The acid mantle is a film over our bodies, produced in part by our outermost layer of skin, the Stratum Corneum, and in part by the bacteria that live on our skin.  (Now don’t get grossed out by the thought of that bacteria – you need it.  It’s your friend.)  The acid mantle protects the skin from dehydration, infection, and environmental stressors like wind and grit.  To build the acid mantle, the Stratum Corneum contributes sebum (oils, waxes, esters) and sweat (water, salt).  The acidity develops when the bacteria on your skin break down the oils into fatty acids and glycerol.  The pH of the acid mantle ranges from 5.0 to 5.5.[i]

The pH of Skin Cleansers

When it comes to skin cleansers, there are two categories: natural soaps and synthetic detergents.  Soap has been around for millennia, the simple salt of a fatty acid, made by a one step reaction between an animal fat or plant oil and a strong alkali.  Soaps are always alkaline.  Milder soaps have a pH around 8-10, while harsher soaps can soar as high as 13.  Synthetic detergents, developed in the last century, are derived from more complex reactions based on petroleum or plant oils.  They are usually neutral to acidic in their pH.

What this means for Dr.

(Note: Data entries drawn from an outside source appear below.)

(** * p3/management/commands/talk_abstracts.py

    A shallow embedding of the [talk_abstracts] management command: the
    helpers that derive the per-talk fields, the ticket checks behind the
    [have_tickets] field, and [Command.handle], which groups, sorts and
    prints the talks.

    Python values are modelled as follows.
    - A [unicode] object is the list of its code points; a Python 2 [str]
      is the list of its bytes.  Both are lists of [N].
    - A Django queryset that has been evaluated is the list of its rows.
    - Raising is a result in [exn + A]; what is printed is a list of
      output events. *)

From Stdlib Require Import String Ascii NArith ZArith Bool Lia List.
From Stdlib Require Import Permutation Sorted.
Import ListNotations.

Local Open Scope N_scope.

(** ** Text *)

Module Text.

(** Code points of a [unicode] object. *)
Definition unicode := list N.

(** Bytes of a Python 2 [str]. *)
Definition str := list N.

(** An ASCII literal, as written in the source. *)
Definition u (s : string) : list N :=
  map N_of_ascii (list_ascii_of_string s).

Definition SPACE : N := 32.
Definition QUOTE : N := 34.

(** Whitespace as [unicode.strip()] sees it in Python 2.7. *)
Definition isspace (c : N) : bool :=
  ((9 <=? c) && (c <=? 13)) || ((28 <=? c) && (c <=? 32))
  || (c =? 133) || (c =? 160) || (c =? 5760) || (c =? 6158)
  || ((8192 <=? c) && (c <=? 8202))
  || (c =? 8232) || (c =? 8233) || (c =? 8239) || (c =? 8287)
  || (c =? 12288).

Fixpoint lstrip (s : unicode) : unicode :=
  match s with
  | [] => []
  | c :: r => if isspace c then lstrip r else s
  end.

Definition rstrip (s : unicode) : unicode := rev (lstrip (rev s)).

(** [s.strip()] *)
Definition strip (s : unicode) : unicode := rstrip (lstrip s).

(** [s.replace("  ", " ")]: one left-to-right pass over the
    non-overlapping occurrences. *)
Fixpoint replace_double_space (s : unicode) : unicode :=
  match s with
  | [] => []
  | c :: r =>
      match r with
      | c' :: r' =>
          if (c =? SPACE) && (c' =? SPACE)
          then SPACE :: replace_double_space r'
          else c :: replace_double_space r
      | [] => [c]
      end
  end.

(** [s[0]] and [s[-1]]; the default stands for an [IndexError], which
    the callers below never reach (see [clean_title_index_in_range]). *)
Definition first_char (s : unicode) : N := hd 0 s.
Definition last_char (s : unicode) : N := last s 0.

(** [s[1:-1]] *)
Definition slice_1_m1 (s : unicode) : unicode :=
  skipn 1 (firstn (length s - 1)%nat s).

(** [sep.join(parts)] *)
Fixpoint join (sep : list N) (parts : list (list N)) : list N :=
  match parts with
  | [] => []
  | [p] => p
  | p :: rest => p ++ sep ++ join sep rest
  end.

(** [s.encode('utf-8')] *)
Definition encode_char (c : N) : str :=
  if c <? 128 then [c]
  else if c <? 2048 then
    [N.lor 192 (N.shiftr c 6); N.lor 128 (N.land c 63)]
  else if c <? 65536 then
    [N.lor 224 (N.shiftr c 12);
     N.lor 128 (N.land (N.shiftr c 6) 63);
     N.lor 128 (N.land c 63)]
  else
    [N.lor 240 (N.shiftr c 18);
     N.lor 128 (N.land (N.shiftr c 12) 63);
     N.lor 128 (N.land (N.shiftr c 6) 63);
     N.lor 128 (N.land c 63)].

Definition encode_utf8 (s : unicode) : str := flat_map encode_char s.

Bronner’s…

Dr. Bronner’s soaps are true soaps made from organic coconut, palm kernel, olive, hemp, and jojoba oils.  Because of our careful processes (more below), the pH of the Pure-Castile Liquid Soap  is 9.3 ± 0.6, and the Pure-Castile Bar Soap is 9.8 ± 0.3, which are very mild.  The Organic Sugar Soaps and Organic Shaving Soaps, due to the Shikakai powder, have the even more exceedingly mild pH of 8.5 ± 0.5.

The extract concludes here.